Superata vittoriosamente la prova di forza di mercoledì sulla fiducia al governo, Angelino Alfano si è imposto di tenere un rigoroso profilo istituzionale, come d’altra parte era opportuno dopo la tragedia di Lampedusa. Nel sostanziale silenzio del vicepremier si sono però alzate altre voci, tutte ieri e tutte nel segno di un’accelerazione verso un ricambio generazionale, che è il terreno sul quale il segretario Pdl intende principalmente muoversi.
Nel campo avverso, una lunghissima intervista della Stampa a Matteo Renzi ha consacrato il sindaco di Firenze come il candidato dell’establishment a nuovo segretario del Pd. In un’altra intervista a Sky, il premier Enrico Letta ha riconosciuto che Alfano è diventato il suo vero e unico interlocutore al posto di Silvio Berlusconi. Il vicepremier aveva chiuso l’operazione contro i “falchi” del suo partito garantendo alla coppia Napolitano-Letta la nascita di gruppi parlamentari autonomi alla Camera e al Senato. Era l’assicurazione che il governo poteva andare avanti senza i voti dell’ala più estremista del Pdl.

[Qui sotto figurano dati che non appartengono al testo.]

(* ===== verification/Tasks.v ===== *)
(** * The task index ([xtask/src/tasks.rs])

    [xtask tasks] checks a directory of task files and reconciles the list in
    [todo.md] with it: front matter, references in prose, the generated region,
    the findings of [--check], and [--fix]. *)

From S2P Require Import Prelude Text.
From Stdlib Require Import Ascii.

Module Tk.
Import Tx.

(** ** Data *)

Definition ALLOWED_KEYS : list str :=
  [lit "id"; lit "status"; lit "wave"; lit "depends-on"; lit "commit"; lit "issue"].
Definition INDEX_FILES : list str := [lit "README.md"; lit "todo.md"; lit "done.md"].
Definition BEGIN_MARKER : str := lit "<!-- xtask:tasks begin -->".
Definition END_MARKER : str := lit "<!-- xtask:tasks end -->".

Inductive Finding :=
  | Malformed (file detail : str)
  | StatusMismatch (file front prose : str)
  | H1Mismatch (file h1 : str) (id : option str)
  | Misplaced (file detail : str)
  | UnresolvedRef (file : str) (line : Z) (id : str)
  | DuplicateId (id : str) (files : list str)
  | MissingCommit (file candidate : str)
  | IndexDrift (detail : str).

Definition Finding_render (f : Finding) : str :=
  match f with
  | Malformed file detail => lit "malformed      " ++ file ++ lit ": " ++ detail
  | StatusMismatch file front prose =>
      lit "status/prose   " ++ file ++ lit ": front matter says `" ++ front ++ lit "`, prose says `" ++ prose ++ lit "`"
  | H1Mismatch file h1 id =>
      let id_part := match id with
                     | Some i => lit "front matter says `id: " ++ i ++ lit "`"
                     | None => lit "there is no `id:`"
                     end in
      lit "h1/id          " ++ file ++ lit ": H1 claims `Task " ++ h1 ++ lit ":`, but " ++ id_part
  | Misplaced file detail => lit "misplaced      " ++ file ++ lit ": " ++ detail
  | UnresolvedRef file line id =>
      let loc := if line =? 0 then file ++ lit " (front matter)" else file ++ lit ":" ++ show line in
      lit "unresolved-ref " ++ loc ++ lit ": 'task " ++ id ++ lit "' names no known task (id or list number)"
  | DuplicateId id files => lit "duplicate-id   " ++ id ++ lit ": claimed by " ++ join (lit ", ") files
  | MissingCommit file candidate =>
      lit "missing-commit " ++ file ++ lit ": no `commit:` field, recoverable from its Status line (" ++ candidate ++ lit ")"
  | IndexDrift detail => lit "index-drift    " ++ detail
  end.

Record TaskFile := mk_TaskFile {
  rel : str;
  in_done_dir : bool;
  id : option str;
  status : str;
  depends_on : list str;
  commit : option str;
  malformed : list str;
  header_lines : Z;
  prose_status : option str;
  status_line : option str;
  body : str
}.

Record Tree := mk_Tree {
  tasks : list TaskFile;
  id_claims : list (str * list str);
  known_ids : list str;
  listed : list (str * str * Z);
  todo_marked : bool
}.

(** ** Values *)

Definition is_task_id (t : str) : bool :=
  match t with
  | [] => false
  | c :: _ =>
      if negb (is_ascii_digit c) then false
      else
        let digits := if (1 <? len t) && is_ascii_lowercase (List.last t 0) then removelast t else t in
        forallb is_ascii_digit digits
  end.

Definition is_commit_hash (t : str) : bool :=
  (7 <=? len t) && (len t <=? 40) && forallb is_ascii_hexdigit t.

Definition is_decimal (t : str) : bool :=
  negb (bool_decide (t = [])) && forallb is_ascii_digit t.

(** ** Front matter *)

Record FrontMatter := mk_FrontMatter {
  fm_id : option str;
  fm_status : option str;
  fm_depends_on : list str;
  fm_commit : option str;
  fm_body : str;
  fm_header_lines : Z;
  fm_errors : list str
}.

(** Rust's [{:?}] of a string, whose tables of printable characters are
    generated. *)
Class StrDebug := debug_str : str -> str.

(** The walk over the raw lines: the lines of the block and the offset behind
    the closing fence. *)
Fixpoint scan_block (first : bool) (raws : list str) (line_start : nat) (block : list str) : option (list str * nat) :=
  match raws with
  | [] => None
  | raw :: raws' =>
      let line := trim_end_by (Z.eqb LF) raw in
      if bool_decide (trim line = lit "---") then
        if first then scan_block false raws' (line_start + length raw) block
        else Some (block, (line_start + length raw)%nat)
      else scan_block false raws' (line_start + length raw) (if first then block else block ++ [line])
  end.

Visto il repentino dietrofront di Berlusconi, che ha votato la fiducia, Alfano ha chiesto un po’ di tempo per tentare lo “strike”: prendere in mano il partito. Letta tuttavia tiene sotto pressione il numero due del governo. Le frasi di ieri contro Berlusconi (“si è chiusa una stagione politica di 20 anni”, “la pagina è stata voltata in modo definitivo”, “non si ricomincia con la tarantella”) sono suonate come un’intrusione nel Pdl e un avvertimento ad Alfano. Inoltre Letta ha accettato le dimissioni dell’unico sottosegretario Pdl che non le aveva ritirate, cioè la “lealista” Michaela Biancofiore. È un’esibizione muscolare che non giova alla compattezza del governo né agevola l’azione di Alfano. Il quale ha dovuto replicare al premier: “Non accettiamo e non accetteremo ingerenze nel libero confronto del nostro movimento politico. Stiamo lavorando per l’unità del partito che rimane il nostro obiettivo strategico in quanto alternativi alla sinistra”.
È dunque nel centrodestra che il segretario pidiellino deve giocare la partita. Ma dalle sue parti hanno alzato la voce altri due quarantenni intenzionati a fermarne la corsa. Uno è Flavio Tosi, che ieri mattina a Mantova ha presentato la fondazione “Ricostruiamo il Paese” con un progetto politico che supera la Lega nel nome della concretezza, del pragmatismo e della buona amministrazione, e si pone come obiettivo immediato quello di arrivare alle primarie per la candidatura a premier del centrodestra. Un tentativo forse velleitario, ma la grande partecipazione e la notevole eco sui social network hanno ancora una volta ribadito che il centrodestra non si esaurisce nel Pdl, soprattutto in questa fase di transizione post-berlusconiana.
L’altro antagonista, senz’altro più temibile per Alfano, è il suo compagno di partito Raffaele Fitto che in una intervista al Corriere si è lanciato come nuovo referente dei “falchi” pidiellini, autobattezzatisi “lealisti” verso Berlusconi. Se l’intenzione di Alfano era sbarazzarsi di personaggi come Verdini, Santanché, Bondi, Capezzone, ecco la loro contromossa: ritirarsi dietro le quinte e contrapporre un quarantenne al segretario e alla sua pattuglia di “scissionisti”. L’ex governatore pugliese ha parlato chiaro: ha sfidato Alfano sul terreno delle regole, ha liquidato la mossa del segretario come una strategia “politicamente e culturalmente subalterna alla sinistra” (e anche per questo ieri Alfano ha dovuto farsi sentire nei confronti di Letta); ma soprattutto Fitto ha chiesto “l’azzeramento di tutti gli incarichi di partito e la convocazione di un congresso”. Un congresso vero, dove pesare le tessere.
Dopo lo shock iniziale, i “lealisti” stanno riorganizzando la controffensiva. E la prima mossa è rimettere tutto in discussione, dalla linea politica fino alla poltrona di Alfano, mentre Berlusconi si avvia verso la decadenza dal Senato e i servizi sociali. L’avvertimento dei “falchi” è chiaro, anche perché al momento gli “scissionisti” contano su una cinquantina di parlamentari contro oltre un centinaio di fedelissimi berlusconiani. E Alfano è stretto nella tenaglia tra Letta e Fitto.